You can hardly overstate this fact or repeat it often enough.
To the constitutionality of a mandate, I'm not sure insurance is unique. We are mandated to pay for other people’s children to go to school. (Though I’m a proponent of public education, it's still a mandate.) We are mandated pay for wars on behalf of Xenophobic sexists in other countries. We are mandated to pay for 535 half-assed idjits to have much better health insurance than we will ever have.
tdraicer: It is hard for me to agree that Obama sold out the Public Option since it seems obvious to me he never had any intention of pursuing one. It was just a diversionary tactic to keep single payer off the table, and once it had achieved that goal, he abandoned it as he always intended to.

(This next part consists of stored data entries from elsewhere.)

Fixpoint rb_inorder_callback (fuel : nat) (m : rb_mem) (node : Z) (s : D) : option D :=
  match fuel with
  | O => None
  | S fuel =>
    if node =? 0 then Some s
    else
      l ← ld m node rb_left;
      s ← rb_inorder_callback fuel m l s;
      let s := cb node s in
      r ← ld m node rb_right;
      rb_inorder_callback fuel m r s
  end.

Definition rb_traverse_with_callback (m : rb_mem) (s : D) : option D :=
  if rb_top m =? 0 then Some s else rb_inorder_callback (rb_fuel m) m (rb_top m) s.

Fixpoint rb_augment_path (fuel : nat) (m : rb_mem) (node : Z) (s : D) : option D :=
  match fuel with
  | O => None
  | S fuel =>
    let s := cb node s in
    parent ← ld m node rb_parent;
    if parent =? 0 then Some s
    else
      pl ← ld m parent rb_left;
      pr ← ld m parent rb_right;
      let s :=
        if (node =? pl) && negb (pr =? 0) then cb pr s
        else if negb (pl =? 0) then cb pl s else s in
      rb_augment_path fuel m parent s
  end.

Definition rb_augment_insert (m : rb_mem) (node : Z) (s : D) : option D :=
  l ← ld m node rb_left;
  r ← ld m node rb_right;
  let node := if negb (l =? 0) then l else if negb (r =? 0) then r else node in
  rb_augment_path (rb_fuel m) m node s.

Definition rb_augment_erase_end (m : rb_mem) (node : Z) (s : D) : option D :=
  if negb (node =? 0) then rb_augment_path (rb_fuel m) m node s else Some s.

End Callback.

Another benefit to a public health option would have been to allow people to be more mobile in terms of moving in the U.S. to take different jobs and not being so tied to a current employer and/or more supportive of people taking part-time jobs if they wanted without fear of not having health care. It also would have made companies more competitive to remove that "benefit" as both a cost to them and a differentiator vis a vis other firms. They could focus on what they do as a business and not have to deal with insurance companies themselves and/or pay a third party to manage this. I think it would have been to boon to our country as a whole to decouple it. What a lost opportunity with sad ramificaitons for so many Americans. The repeal will be a mess, too. Thanks for nothing, Obama.
I no longer wonder whether the Supreme Court is going to compare the "ACA" to other types f insurance. They seem stuck on the requirement to eat broccoli. Oh, my. We are close to "Idiocracy.'
"Oh, my. We are close to "Idiocracy"'
We're not close to it, we've been in it for 12 years.